What is being asked: Using the records below, repeat exactly the lines from the one holding "pose proof (pad_field 2 (second" through the one holding "rewrite Ey, Em, Ed, Eh, Ei, Es in *.", both ends included, and no others.

Information supplied:
□ □ □ □

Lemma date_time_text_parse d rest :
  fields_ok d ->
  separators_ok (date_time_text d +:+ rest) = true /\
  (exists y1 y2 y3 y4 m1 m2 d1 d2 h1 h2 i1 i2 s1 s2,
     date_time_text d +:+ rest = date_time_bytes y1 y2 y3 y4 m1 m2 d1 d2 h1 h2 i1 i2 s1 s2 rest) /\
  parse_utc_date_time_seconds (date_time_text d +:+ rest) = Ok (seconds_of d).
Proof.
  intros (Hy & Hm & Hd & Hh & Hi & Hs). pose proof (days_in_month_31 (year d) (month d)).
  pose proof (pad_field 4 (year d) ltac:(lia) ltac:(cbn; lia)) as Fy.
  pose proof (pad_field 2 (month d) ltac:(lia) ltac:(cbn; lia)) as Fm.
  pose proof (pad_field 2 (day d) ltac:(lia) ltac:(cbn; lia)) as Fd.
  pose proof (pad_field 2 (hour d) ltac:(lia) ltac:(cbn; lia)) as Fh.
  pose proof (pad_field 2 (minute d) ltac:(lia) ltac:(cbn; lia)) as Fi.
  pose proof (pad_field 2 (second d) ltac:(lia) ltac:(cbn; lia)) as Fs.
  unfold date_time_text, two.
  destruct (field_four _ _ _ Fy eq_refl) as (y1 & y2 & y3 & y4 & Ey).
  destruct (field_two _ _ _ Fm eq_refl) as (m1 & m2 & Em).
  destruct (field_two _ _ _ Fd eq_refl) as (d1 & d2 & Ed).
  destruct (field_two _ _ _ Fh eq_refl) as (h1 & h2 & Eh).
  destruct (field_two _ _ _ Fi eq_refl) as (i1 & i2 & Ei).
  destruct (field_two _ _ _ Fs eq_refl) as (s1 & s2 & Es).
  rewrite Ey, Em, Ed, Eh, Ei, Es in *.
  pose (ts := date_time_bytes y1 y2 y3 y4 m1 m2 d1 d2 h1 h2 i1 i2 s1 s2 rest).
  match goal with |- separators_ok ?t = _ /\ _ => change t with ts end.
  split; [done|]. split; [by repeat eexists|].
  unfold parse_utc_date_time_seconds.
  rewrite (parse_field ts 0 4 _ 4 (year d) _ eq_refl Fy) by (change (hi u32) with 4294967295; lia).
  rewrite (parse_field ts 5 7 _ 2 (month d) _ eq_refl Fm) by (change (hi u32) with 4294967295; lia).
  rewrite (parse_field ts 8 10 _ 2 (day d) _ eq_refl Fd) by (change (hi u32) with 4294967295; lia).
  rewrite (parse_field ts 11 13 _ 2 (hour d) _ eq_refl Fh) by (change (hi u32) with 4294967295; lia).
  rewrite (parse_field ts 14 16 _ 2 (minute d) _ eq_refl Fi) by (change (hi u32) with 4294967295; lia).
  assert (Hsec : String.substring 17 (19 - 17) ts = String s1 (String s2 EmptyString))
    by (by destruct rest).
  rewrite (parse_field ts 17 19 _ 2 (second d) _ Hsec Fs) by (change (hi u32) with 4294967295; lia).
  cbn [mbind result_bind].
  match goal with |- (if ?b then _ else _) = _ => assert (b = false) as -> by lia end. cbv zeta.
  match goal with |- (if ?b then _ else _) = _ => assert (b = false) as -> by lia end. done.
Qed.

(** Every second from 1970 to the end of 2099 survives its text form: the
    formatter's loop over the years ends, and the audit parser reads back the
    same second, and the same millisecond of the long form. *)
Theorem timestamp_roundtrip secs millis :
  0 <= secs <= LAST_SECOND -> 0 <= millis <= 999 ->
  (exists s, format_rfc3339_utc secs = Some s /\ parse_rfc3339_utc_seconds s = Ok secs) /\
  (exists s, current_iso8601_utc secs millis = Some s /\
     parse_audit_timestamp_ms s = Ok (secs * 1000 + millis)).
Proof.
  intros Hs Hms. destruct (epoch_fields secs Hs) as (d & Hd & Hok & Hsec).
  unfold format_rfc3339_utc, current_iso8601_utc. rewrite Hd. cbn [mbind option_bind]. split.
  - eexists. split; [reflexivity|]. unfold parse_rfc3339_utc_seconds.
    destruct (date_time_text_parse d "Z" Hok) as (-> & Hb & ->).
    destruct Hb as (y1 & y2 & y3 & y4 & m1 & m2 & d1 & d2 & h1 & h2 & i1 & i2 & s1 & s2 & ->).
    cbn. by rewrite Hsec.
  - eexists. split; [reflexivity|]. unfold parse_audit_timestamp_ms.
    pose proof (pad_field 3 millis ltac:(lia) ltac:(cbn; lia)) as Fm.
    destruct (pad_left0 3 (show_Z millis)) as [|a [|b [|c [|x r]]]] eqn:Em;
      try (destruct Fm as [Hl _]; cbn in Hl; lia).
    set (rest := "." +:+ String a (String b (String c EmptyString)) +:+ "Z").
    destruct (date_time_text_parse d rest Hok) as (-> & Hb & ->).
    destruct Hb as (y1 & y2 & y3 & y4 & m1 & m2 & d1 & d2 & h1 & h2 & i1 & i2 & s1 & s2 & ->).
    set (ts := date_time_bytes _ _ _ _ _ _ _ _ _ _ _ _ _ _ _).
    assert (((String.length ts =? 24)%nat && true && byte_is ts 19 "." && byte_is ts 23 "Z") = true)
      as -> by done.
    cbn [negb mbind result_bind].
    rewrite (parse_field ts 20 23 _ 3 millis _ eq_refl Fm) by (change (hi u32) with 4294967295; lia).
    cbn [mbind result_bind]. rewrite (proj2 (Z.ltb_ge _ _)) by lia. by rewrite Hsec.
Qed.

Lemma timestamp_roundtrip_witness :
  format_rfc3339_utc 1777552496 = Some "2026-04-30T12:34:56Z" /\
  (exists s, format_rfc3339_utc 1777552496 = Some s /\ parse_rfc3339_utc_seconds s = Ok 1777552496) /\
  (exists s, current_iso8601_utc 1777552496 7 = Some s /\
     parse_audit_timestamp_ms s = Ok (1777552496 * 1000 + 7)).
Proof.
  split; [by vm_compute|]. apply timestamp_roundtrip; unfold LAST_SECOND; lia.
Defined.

□ □ □ □

Answer section:
  pose proof (pad_field 2 (second d) ltac:(lia) ltac:(cbn; lia)) as Fs.
  unfold date_time_text, two.
  destruct (field_four _ _ _ Fy eq_refl) as (y1 & y2 & y3 & y4 & Ey).
  destruct (field_two _ _ _ Fm eq_refl) as (m1 & m2 & Em).
  destruct (field_two _ _ _ Fd eq_refl) as (d1 & d2 & Ed).
  destruct (field_two _ _ _ Fh eq_refl) as (h1 & h2 & Eh).
  destruct (field_two _ _ _ Fi eq_refl) as (i1 & i2 & Ei).
  destruct (field_two _ _ _ Fs eq_refl) as (s1 & s2 & Es).
  rewrite Ey, Em, Ed, Eh, Ei, Es in *.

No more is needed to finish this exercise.